The government has begun a journey of fiscal inclusion by formalizing the economy through: direct benefit transfer; tackling corruption; transaction reporting; tax intelligence strengthening; tax linkage and demonetization. Examining the other factors affecting the slowing of credit, Mr. Viswanathan opined that this is due to: the collapse of the non-banking finance sector; PSU banks not well geared to accelerate retail credit; introduction of accountability in banks; introduction of credit scoring system; and reduction in unorganized credit.
Explaining what is needed in the short term, Mr. Viswanathan said that, individuals should have more disposable income; rural incomes should rise; GST rates to be lowered selectively; government to increase infrastructure spending; re-introduce investment incentives; aggressively drive exports and provide confidence on policy stability. While long term course corrections should focus on privatization; position India for a China plus one strategy; promote tourism aggressively; encourage labour intensive exports; revamp education and organize overseas placement to countries such as middle Europe, Japan and SE Asia.

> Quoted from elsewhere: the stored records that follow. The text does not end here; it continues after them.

Lemma mutation_replays e1 e' er r0 : rget e op = None -> collected now e e1 -> en_attached e = true ->
  commits key (entry_of is_put key value (ad_version a) (ad_commit a)) (ad_rec a) e1 e' ->
  0 < ad_version a <= UINT64_MAX -> 0 < ad_commit a <= UINT64_MAX -> erecovered (st_log s) e er ->
  exists er', replay_all hooks r0 er [state_record a] = Some (r0, er') /\ erecovered (st_log s ++ [state_record a]) e' er'.
Proof using I M U Hkey Hsize Hvalue.
  intros Hn C Ha Cm Pv Pc Er. cbn [replay_all]. change (job_record (r_op (state_record a))) with true. cbn iota.
  unfold apply_job_record. change (r_op (state_record a) =? LOG_JOB_META) with false. change (r_op (state_record a) =? LOG_QUEUE_META) with false.
  change (r_op (state_record a) =? LOG_JOB_STATE) with true. cbn iota zeta. rewrite parse_record. cbn [state_apply job_engine_replay_hooks].
  destruct expires_small as (Eu & _ & Hx & _).
  assert (Nr : rget er op = None).
  { destruct (rget er op) as [x|] eqn:Ex; [|done]. by destruct (U (rv_ops _ _ _ Er op x Ex)). }
  destruct (hook_state_spec er replayed_mutation_of (rv_ok _ _ _ Er) (rv_allocs _ _ _ Er) Nr (kind_cases is_put) Hx Pv Pc) as (er' & -> & A).
  exists er'. split; [done|].
  assert (Er' : replayed_receipt (en_store_id er) replayed_mutation_of = ad_rec a).
  { rewrite (rv_store_id _ _ _ Er); [|by apply (ji_attached _ _ _ _ I)]. unfold replayed_receipt, a, admission_of, digest.
    cbn [ad_rec replayed_mutation_of sm_kind sm_op_id sm_key sm_value sm_expected sm_commit sm_version sm_completed sm_expires ad_version ad_commit].
    rewrite Eu, kind_put. done. }
  rewrite Er' in A. cbn [replayed_mutation_of sm_kind] in A. rewrite kind_put in A.
  eapply (commit_recovered now); [exact C|exact Cm|exact A| |exact Er]. unfold job_op.
  change (r_op (state_record a) =? LOG_JOB_STATE) with true. cbn iota. by rewrite parse_record.
Qed.

Lemma mutate_inv : let '(_, e', s') := state_mutate e s is_put key value expected op now in jinv T e0 e' s'.
Proof using I M U Hkey Hsize Hvalue.
  pose proof (state_mutate_spec e s is_put key value expected op now (ji_engine _ _ _ _ I)) as K.
  destruct (state_mutate e s is_put key value expected op now) as [[res e'] s']. destruct K as [O' K]. pose proof (ji_open _ _ _ _ I) as Ho.
  destruct K as [st e' Id|x e' Er Ek Ed Q|e' s' Id Er Ef Eo D|e1 e' s' Hn C Hf Ha Hm L Cm].
  - by apply (frame_inv now T e0 e e' s s (quiet_refl s)).
  - apply (frame_inv now T e0 e e' s s (quiet_refl s)); [by apply quiet_idle|done|done].
  - apply (frame_inv now T e0 e e' s s'); [|done..]. destruct D as [[_ ->]|D]; [apply quiet_refl|by eapply doubt_evolve].
  - pose proof (logs_evolve _ _ _ L) as E. fold digest in L, Cm. fold a in L, Cm. destruct (cm_same _ _ _ _ _ Cm) as (S1 & S2 & S3 & S4 & _).
    rewrite (collected_proj now en_attached e e1 ltac:(done) C) in S3. rewrite (collected_proj now en_id_set e e1 ltac:(done) C) in S2.
    rewrite (collected_proj now en_cfg e e1 ltac:(done) C) in S4. destruct (cm_version _ _ _ _ _ Cm) as [V1 V2], (cm_commit _ _ _ _ _ Cm) as [W1 W2].
    pose proof (eo_hwm _ O') as [Hv Hc]. rewrite V2, <- V1 in Hv. rewrite W2, <- W1 in Hc.
    assert (Pv : 0 < ad_version a <= UINT64_MAX).
    { split; [|apply Hv]. pose proof (proj1 (eo_hwm _ (ji_engine _ _ _ _ I))). cbn [a admission_of ad_version]. lia. }
    assert (Pc : 0 < ad_commit a <= UINT64_MAX).
    { split; [|apply Hc]. pose proof (proj2 (eo_hwm _ (ji_engine _ _ _ _ I))). cbn [a admission_of ad_commit]. lia. }
    constructor; try done.
    + eapply inv_frame; [apply I|exact E].
    + eapply rooms_frame; [apply (ev_exchanges _ _ _ _ E)|apply I].
    + by rewrite (ev_open _ _ _ _ E).
    + rewrite S3, S2. apply I.
    + rewrite S4. apply I.
    + intros Hf64. eapply (append_recoverable T e0 e e' s s' (state_record a)).
      * intros _. split; [apply L|apply L].
      * intros _. unfold UINT64_MAX in *. apply record_readable; unfold fits; lia.
      * intros r0 er _ R Er. destruct (mutation_replays e1 e' er r0 Hn C Ha Cm Pv Pc Er) as (er' & E1 & E2). exists r0, er'.
        split; [done|]. split; [by eapply recovered_frame|done].
      * apply (ji_log _ _ _ _ I). pose proof (ev_id _ _ _ _ E). pose proof (si_id _ (proj1 (ji_store _ _ _ _ I))). unfold fits in *. lia.
Qed.

End Mutation.

(** ** Collection and deliveries *)

Lemma collect_inv T e0 e s now : jinv T e0 e s -> let '(_, e') := job_receipt_gc e now in jinv T e0 e' s.
Proof.
  intros I. unfold job_receipt_gc. pose proof (gc_spec e now (ji_engine _ _ _ _ I)) as K. destruct (job_receipt_gc_locked e now) as [k e'].
  destruct K as [O C]. apply (frame_inv now T e0 e e' s s (quiet_refl s)); [by apply collected_idle|done|done].
Qed.

(** The engine changes its proofs only. *)
Lemma reproves_recovered log e e' er : reproves e e' -> erecovered log e er -> erecovered log e' er.
Proof.
  intros R [H1 H2 H3 H4 H5 H6 H7 H8 H9 H10]. assert (P : forall {X} (f : engine -> X), (forall x, f (proofless x) = f x) -> f e' = f e) by (intros X f Hf; by apply reproves_proj).
  constructor; rewrite ?(P _ en_version ltac:(done)), ?(P _ en_commit ltac:(done)), ?(P _ en_id_set ltac:(done)), ?(P _ en_store_id ltac:(done)), ?(P _ en_cfg ltac:(done)); try done.
  - intros k. unfold sget. rewrite (P _ en_state ltac:(done)). apply H3.
  - intros op r. unfold rget at 1. rewrite (P _ en_receipts ltac:(done)). apply H4.
Qed.

Lemma reproves_inv T e0 e e' s : reproves e e' -> engine_ok e' -> jinv T e0 e s -> jinv T e0 e' s.
Proof.
  intros R O [H1 H2 H3 H4 H5 H6 H7]. constructor; try done.
  - by rewrite (reproves_proj en_attached e e' ltac:(done) R), (reproves_proj en_id_set e e' ltac:(done) R).
  - by rewrite (reproves_proj en_cfg e e' ltac:(done) R).
  - intros Hf F. destruct (H7 Hf F) as (Hr & r & er & E & Rr & Er). split; [done|]. exists r, er. split_and!; [done..|]. by eapply reproves_recovered.
Qed.

(** ** Calls of the queue store *)

Lemma loggable_op r : loggable r -> job_op r = None.
Proof.
  intros [_ H]. unfold job_op. unfold job_record in H. repeat (apply orb_false_iff in H as [H ?]). by rewrite H, (proj2 (Z.eqb_neq _ _)) by lia.
Qed.

Lemma loggable_ops rs : Forall loggable rs -> job_ops rs = [].
Proof. induction 1 as [|r rs H _ IH]; [done|]. unfold job_ops in *. cbn. by rewrite (loggable_op r H). Qed.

While speaking on the recovery path, Mr. Viswanathan stated that social sector reforms in employment generation; health care delivery; quality of education and social security are of great importance and no economy can grow without attention to this sector. He said that the government has taken many measures in this connection, some of which include: pumping liquidity into the lending mechanism; bank weddings; rollback of FII surcharge; DA increase for government employees; release of government payments; implement major infrastructure projects and rate cuts. He added that the long term fundamentals remain intact and is an advantage that India has.
Dwelling on what companies should do, Mr. Viswanathan said that businesses should remind ourselves on the long term fundamentals and stay positive; manage cash well; cut back on working capital; cut back on discretionary spend; improve internal efficiencies; be lean and agile; continue to focus on growth strategies; negotiate for better rates; talent acquisition and development and that MNC units in India should promote India as the next manufacturing hub. More importantly, he added that companies should not: cut back on product development; allow talent drain; let short term setbacks derail long term thinking; freeze long term capex plans; lose connect with customer and market and not pull out of the country.
In conclusion, he said that this slowdown is different from the earlier ones and that it is a mix of cyclical, structural and episodical factors. The impact he said is widespread with many key industries contracting, some decelerating and few still doing better. He went on to say that the economy can get back to over 6% growth in the next two quarters, but that is not enough for India. A range of short term and long term measures are needed to put the economy into a higher trajectory as the long term fundamentals are intact. Giving the last punch Mr. Viswanathan said that as companies, “We need to think simultaneously about surviving in the short term and thriving in the long term.” The meeting ended with a Q&A session and Mr. Rajan Aiyer thanking Mr. Viswanathan for this very detailed presentation on the state of the economy.